Jean Bugeau - Arquitecto (principalmente 17)
Fortalecer las fortalezas vecinas.
Origen e historia
La torre del Bourreau, originalmente llamada Torre de las Hijas debido a su uso como prisión para las mujeres, fue construida a mediados del siglo XV cuando las paredes de Vannes se extendieron bajo el duque Juan IV. Construido en el siglo XIV, forma parte del segundo recinto fortificado, diseñado para proteger los nuevos barrios del sur de la ciudad. Su nombre actual viene de su función posterior: alojó al verdugo oficial de Vannes, a cargo de las ejecuciones públicas.
La torre, con el típico machicoulis Breton, ilustra la arquitectura defensiva de la época. Es parte de un conjunto más amplio de fortificaciones fortificadas entre los siglos XIV y XVII, incluyendo bastiones y puertas como Calmont o Grégennic. Estos ajustes reflejan las tensiones políticas de la Bretaña ducal, marcadas por las guerras de Sucesión (siglo XVI) y los conflictos religiosos (siglo XII). La torre, clasificada como monumento histórico en 1927, es hoy un emblemático vestigio de las paredes de la válvula, parcialmente accesible al público.

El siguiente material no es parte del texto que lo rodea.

(* ===== verification/Printf.v ===== *)
(** * Formatted output

    What the reports use of [printf]: integers, strings in a field, and doubles
    in the [%f] style, rounded to nearest even as the C library does.  A piece of
    output is the list of its bytes. *)
From stdpp Require Import base numbers list.
From Stdlib Require Import ZArith Lia String SpecFloat.
From S2P Require Import Prelude CStr Float.

Definition NL : list Z := [10].

(** ** Fields *)

(** [%8s] and [%-8s] *)
Definition padl (w : nat) (s : list Z) : list Z := replicate (w - List.length s) 32 ++ s.
Definition padr (w : nat) (s : list Z) : list Z := s ++ replicate (w - List.length s) 32.

(** ** Integers *)

(** The decimal digits of a number that is not negative. *)
Definition print_nat (v : Z) : list Z := dec_digits (Z.to_nat (Z.log2 v) + 1) v.

(** [%d], [%lld] *)
Definition print_d (v : Z) : list Z := if v <? 0 then 45 :: print_nat (- v) else print_nat v.

Definition hex_digit (d : Z) : Z := if d <? 10 then 48 + d else 87 + d.
(** [%04x] of a byte *)
Definition hex4 (c : Z) : list Z := [48; 48; hex_digit (c / 16); hex_digit (c mod 16)].

(** ** Doubles *)

(** [num / den] to the nearest integer, halves to even. *)
Definition round_even (num den : Z) : Z :=
  let q := num / den in
  let r := num mod den in
  if 2 * r <? den then q else if den <? 2 * r then q + 1 else if Z.even q then q else q + 1.

(** The magnitude times [10 ^ prec], rounded. *)
Definition scaled_dec (m : positive) (e : Z) (prec : nat) : Z :=
  let p := 10 ^ Z.of_nat prec in
  if 0 <=? e then Z.pos m * 2 ^ e * p else round_even (Z.pos m * p) (2 ^ (- e)).

(** Exactly [n] digits. *)
Fixpoint fixed_digits (n : nat) (v : Z) : list Z :=
  match n with
  | O => []
  | S n => fixed_digits n (v / 10) ++ [48 + v mod 10]
  end.

Definition print_fixed (prec : nat) (v : Z) : list Z :=
  let p := 10 ^ Z.of_nat prec in
  print_nat (v / p) ++ match prec with O => [] | _ => 46 :: fixed_digits prec (v mod p) end.

(** [%.<prec>f] *)
Definition fmt_f (prec : nat) (x : double) : list Z :=
  match x with
  | S754_zero s => (if s then [45] else []) ++ print_fixed prec 0
  | S754_infinity s => if s then bytes "-inf" else bytes "inf"
  | S754_nan => bytes "-nan"
  | S754_finite s m e => (if s then [45] else []) ++ print_fixed prec (scaled_dec m e prec)
  end.

Example fmt_f_examples :
  fmt_f 2 (frac_lit 5 2) = bytes "2.50" /\ fmt_f 0 (frac_lit 5 2) = bytes "2" /\ fmt_f 0 (frac_lit 7 2) = bytes "4" /\
  fmt_f 1 (dbl 1234567) = bytes "1234567.0" /\ fmt_f 2 (frac_lit 1 300) = bytes "0.00" /\
  fmt_f 3 (frac_lit (-1) 3) = bytes "-0.333" /\ fmt_f 1 (frac_lit 1 20) = bytes "0.1" /\
  padl 6 (print_d (-42)) = bytes "   -42" /\ padr 5 (bytes "ab") = bytes "ab   ".
Proof. vm_compute. repeat split. Qed.

(** ** Facts *)

Lemma print_nat_digits v : 0 <= v -> Forall (fun c => is_digit c = true) (print_nat v).
Proof. apply dec_digits_digit. Qed.

Lemma log2_fuel v : 0 <= v -> v < 10 ^ Z.of_nat (Z.to_nat (Z.log2 v) + 1).
Proof.
  intros Hv. destruct (decide (v = 0)) as [->|Hne]; [done|].
  pose proof (Z.log2_nonneg v) as H0. destruct (Z.log2_spec v ltac:(lia)) as [_ H].
  rewrite Nat2Z.inj_add, Z2Nat.id by done. eapply Z.lt_le_trans; [exact H|].
  rewrite <- Z.add_1_r. apply Z.pow_le_mono_l. lia.
Qed.

Lemma print_nat_value v : 0 <= v -> dec_value (print_nat v) = v.
Proof. intros Hv. apply dec_roundtrip. split; [done|by apply log2_fuel]. Qed.

(** No leading zero. *)
Lemma dec_digits_head n v :
  1 <= v < 10 ^ Z.of_nat n -> exists c l, dec_digits n v = c :: l /\ 49 <= c <= 57.
Proof.
  revert v. induction n as [|n IH]; intros v Hv; [simpl in Hv; lia|]. simpl. destruct (Z.ltb_spec v 10).
  - exists (48 + v), []. split; [done|lia].
  - destruct (IH (v / 10)) as (c & l & -> & Hc).
    + rewrite Nat2Z.inj_succ, Z.pow_succ_r in Hv by lia. split; [apply Z.div_le_lower_bound; lia|].
      apply Z.div_lt_upper_bound; lia.
    + eexists c, _. split; [done|lia].
Qed.

Lemma fixed_digits_digit n v : Forall (fun c => is_digit c = true) (fixed_digits n v).
Proof.
  revert v. induction n as [|n IH]; intros v; simpl; [done|]. apply Forall_app. split; [apply IH|].
  constructor; [|done]. unfold is_digit. pose proof (Z.mod_pos_bound v 10 ltac:(lia)).
  apply andb_true_iff. rewrite !Z.leb_le. lia.
Qed.

Lemma fixed_digits_length n v : List.length (fixed_digits n v) = n.
Proof. revert v. induction n as [|n IH]; intros v; simpl; [done|]. rewrite length_app, IH. simpl. lia. Qed.

Lemma round_even_nonneg num den : 0 <= num -> 0 < den -> 0 <= round_even num den.
Proof.
  intros Hn Hd. unfold round_even. pose proof (Z.div_pos num den Hn Hd).
  repeat case_match; lia.
Qed.

Lemma scaled_dec_nonneg m e prec : 0 <= scaled_dec m e prec.
Proof.
  unfold scaled_dec. pose proof (Z.pow_nonneg 10 (Z.of_nat prec) ltac:(lia)).
  destruct (Z.leb_spec 0 e).
  - apply Z.mul_nonneg_nonneg; [|done]. apply Z.mul_nonneg_nonneg; [lia|]. apply Z.pow_nonneg. lia.
  - apply round_even_nonneg; [lia|]. apply Z.pow_pos_nonneg; lia.
Qed.
(* ===== verification/Config.v ===== *)
(** * Task specification (src/config.h, src/config.c; parsers of src/util.c)

    The ini file of a task, line by line, into [ntp_config].  Character arrays
    are the strings in them; an ini file is its bytes. *)
From stdpp Require Import base numbers list.
From Stdlib Require Import ZArith Lia String.
From S2P Require Import Prelude Types CStr.

Definition NTP_ROLE_HOST : Z := 1.
Definition NTP_ROLE_TARGET : Z := 2.
Definition NTP_ROLE_BOTH : Z := Z.lor NTP_ROLE_HOST NTP_ROLE_TARGET.

Inductive ntp_aggr := NTP_AGG_AVG | NTP_AGG_MIN | NTP_AGG_MAX | NTP_AGG_DIST.
Inductive ntp_io_type := NTP_IO_READ | NTP_IO_WRITE | NTP_IO_BOTH.

Record ntp_config := mk_config {
  c_session : list Z;
  c_io_type : ntp_io_type;
  c_sizes : list Z;
  c_n_sizes : Z;
  c_min_size : Z;
  c_max_size : Z;
  c_online : bool;
  c_data_dir : list Z;
  c_interval_s : Z;
  c_sample_every : Z;
  c_buffer_mb : Z;
  c_aggr : ntp_aggr;
  c_rep_distribution : bool;
  c_rep_throughput : bool;
  c_rep_breakdown : bool;
  c_rep_queue_length : bool;
  c_rep_detail : bool;
  c_rep_all_groups : bool;
  c_group_by_size : bool;
  c_group_by_type : bool;
  c_group_by_session : bool;
  c_role : Z;
  c_transport : Z;
  c_duration_s : Z;
  c_output : list Z;
  c_json : list Z;
  c_btf_dir : list Z;
  c_exact_queues : bool;
  c_force_kprobes : bool;
  c_force_fentry : bool;
  c_spdk_host : list Z;
  c_spdk_target : list Z
}.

Las murallas de Vannes, de las cuales la Torre Bourreau es un elemento clave, experimentaron grandes transformaciones en los siglos XIX y XX. La demolición parcial de las paredes (especialmente norte y oeste) para romper nuevas calles motivó la creación en 1911 de la Sociedad de Amigos de Vannes, dedicada a la preservación del patrimonio. Desde entonces, las campañas de restauración (como la de 2010-2012 para la puerta de la prisión cercana) y las mejoras turísticas (gardens, exposiciones) han preservado este testimonio único de la historia militar bretón.